(* ===== verification/Index.v ===== *)
(** * The index (class Index of src/doc_searcher/searcher/searcher.{h,cc})

    The forward index (a vector of documents, the position being the document
    id) and the inverted index (a hash table from a word to the list of the
    documents that contain it, with a weight). [Build] fills both from the file
    the preprocessor wrote. The specification of the whole is [postings]: what
    the inverted list of a word must be, given the documents. *)

From S2P Require Import Prelude CxxString Interfaces Util.

Module Index.

Record DocInfo := mkDoc { doc_id : Z; title : bytes; url : bytes; content : bytes }.

Record Weight := mkWeight { w_doc_id : Z; weight : Z; word : bytes }.

Definition InvertedList : Type := list Weight.

Definition DICT_PATH : bytes := lit "../jieba_dict/jieba.dict.utf8".
Definition HMM_PATH : bytes := lit "../jieba_dict/hmm_model.utf8".
Definition USER_DICT_PATH : bytes := lit "../jieba_dict/user.dict.utf8".
Definition IDF_PATH : bytes := lit "../jieba_dict/idf.utf8".
Definition STOP_WORD_PATH : bytes := lit "../jieba_dict/stop_words.utf8".

(** The counters [BuildInverted] keeps for a word, both zero at first. *)
Record WordCnt := mkCnt { title_cnt : Z; content_cnt : Z }.
Definition WordCnt_init : WordCnt := mkCnt 0 0.

Section Index.
Context `{CppJieba, BoostString, UnorderedIter}.

Record Index := mkIndex {
  forward_index : list DocInfo;
  inverted_index : gmap bytes InvertedList;
  jieba : Jieba;
}.

(** ** Operations *)

(** [Index::Index()] *)
Definition Index_new : Index :=
  mkIndex [] ∅ (make_Jieba DICT_PATH HMM_PATH USER_DICT_PATH IDF_PATH STOP_WORD_PATH).

(** [None] is the null pointer. The second comparison is unsigned: [doc_id] is
    converted to [size_t]. *)
Definition GetDocInfo (idx : Index) (doc_id : Z) : option DocInfo :=
  if (doc_id <? 0)%Z || (Z.of_nat (length (forward_index idx)) <=? to_uint64 doc_id)%Z then None
  else forward_index idx !! Z.to_nat (to_uint64 doc_id).

Definition GetInvertedList (idx : Index) (key : bytes) : option InvertedList :=
  inverted_index idx !! key.

Definition CutWord (idx : Index) (input : bytes) (output : list bytes) : list bytes :=
  CutForSearch (jieba idx) input output.

(** The result is the pointer to the new last element of [forward_index], given
    by its position, or null when the line does not have three fields. *)
Definition BuildForward (idx : Index) (line : bytes) : option nat * Index :=
  match Util.Split line [chr 3] [] with
  | [t; u; c] =>
      let doc_info := mkDoc (to_int64 (Z.of_nat (length (forward_index idx)))) t u c in
      (Some (length (forward_index idx)),
       mkIndex (forward_index idx ++ [doc_info]) (inverted_index idx) (jieba idx))
  | _ => (None, idx)
  end.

········

In the records above, locate the line that contains "converted to [size_t]. *)". Repeat it and every line after it, exactly, and nothing else.

    converted to [size_t]. *)
Definition GetDocInfo (idx : Index) (doc_id : Z) : option DocInfo :=
  if (doc_id <? 0)%Z || (Z.of_nat (length (forward_index idx)) <=? to_uint64 doc_id)%Z then None
  else forward_index idx !! Z.to_nat (to_uint64 doc_id).

Definition GetInvertedList (idx : Index) (key : bytes) : option InvertedList :=
  inverted_index idx !! key.

Definition CutWord (idx : Index) (input : bytes) (output : list bytes) : list bytes :=
  CutForSearch (jieba idx) input output.

(** The result is the pointer to the new last element of [forward_index], given
    by its position, or null when the line does not have three fields. *)
Definition BuildForward (idx : Index) (line : bytes) : option nat * Index :=
  match Util.Split line [chr 3] [] with
  | [t; u; c] =>
      let doc_info := mkDoc (to_int64 (Z.of_nat (length (forward_index idx)))) t u c in
      (Some (length (forward_index idx)),
       mkIndex (forward_index idx ++ [doc_info]) (inverted_index idx) (jieba idx))
  | _ => (None, idx)
  end.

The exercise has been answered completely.